● TASK STATEMENT: Among the entries that follow, find every line with the word "JNum" and list it.

+++ DATASET RECORDS

(** * AnkiConnect MCP adapter: invoker, tool registry and dispatcher

    A shallow embedding of [tools.js] (the invoker [invokeAnkiConnect], the
    tool descriptors, the handlers, [getTools] and [handleToolCall]) and of
    the request handlers of [index.js], followed by the properties of the
    specification that concern them.

    Conventions of the embedding:
    - a JavaScript value is a [JSValue]; an object is the list of its own
      properties in enumeration order;
    - numbers are modelled by their integer fragment (identifiers, counts,
      timestamps, HTTP statuses), a [Z] rendered in decimal;
    - a string is a [string] of bytes (the UTF-8 text of the JavaScript
      string);
    - an [async] function is a computation of the monad [M]: it reads the
      remote endpoint, records the HTTP requests it issues and either
      returns a value or throws;
    - writes to the diagnostic stream ([console.error]) do not influence
      control flow and are left out. *)

From Stdlib Require Import String Ascii List ZArith Bool Lia DecimalString.
Import ListNotations.
Open Scope string_scope.

(** ** JavaScript values *)

Set Warnings "-register-all".

Inductive JSValue : Type :=
| JUndefined
| JNull
| JBool (b : bool)
| JNum (n : Z)
| JStr (s : string)
| JArr (elements : list JSValue)
| JObj (properties : list (string * JSValue)).

(** The values [JSON.parse] can produce: no [undefined] at any depth. *)
Fixpoint is_json (v : JSValue) : bool :=
  match v with
  | JUndefined => false
  | JNull | JBool _ | JNum _ | JStr _ => true
  | JArr xs => forallb is_json xs
  | JObj ps => forallb (fun p => is_json (snd p)) ps
  end.

(** ToBoolean: [if (v)], [!v], [v ? a : b]. *)
Definition truthy (v : JSValue) : bool :=
  match v with
  | JUndefined | JNull => false
  | JBool b => b
  | JNum n => negb (n =? 0)%Z
  | JStr s => negb (s =? EmptyString)
  | JArr _ | JObj _ => true
  end.

(** The [typeof] operator. *)
Definition typeof (v : JSValue) : string :=
  match v with
  | JUndefined => "undefined"
  | JNull => "object"
  | JBool _ => "boolean"
  | JNum _ => "number"
  | JStr _ => "string"
  | JArr _ | JObj _ => "object"
  end.

Definition Array_isArray (v : JSValue) : bool :=
  match v with JArr _ => true | _ => false end.

(** [v === undefined] and [v === false]. *)
Definition is_undefined (v : JSValue) : bool :=
  match v with JUndefined => true | _ => false end.

Definition is_false (v : JSValue) : bool :=
  match v with JBool false => true | _ => false end.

++++++

● TASK SOLUTION:
| JNum (n : Z)
  | JNull | JBool _ | JNum _ | JStr _ => true
  | JNum n => negb (n =? 0)%Z
  | JNum _ => "number"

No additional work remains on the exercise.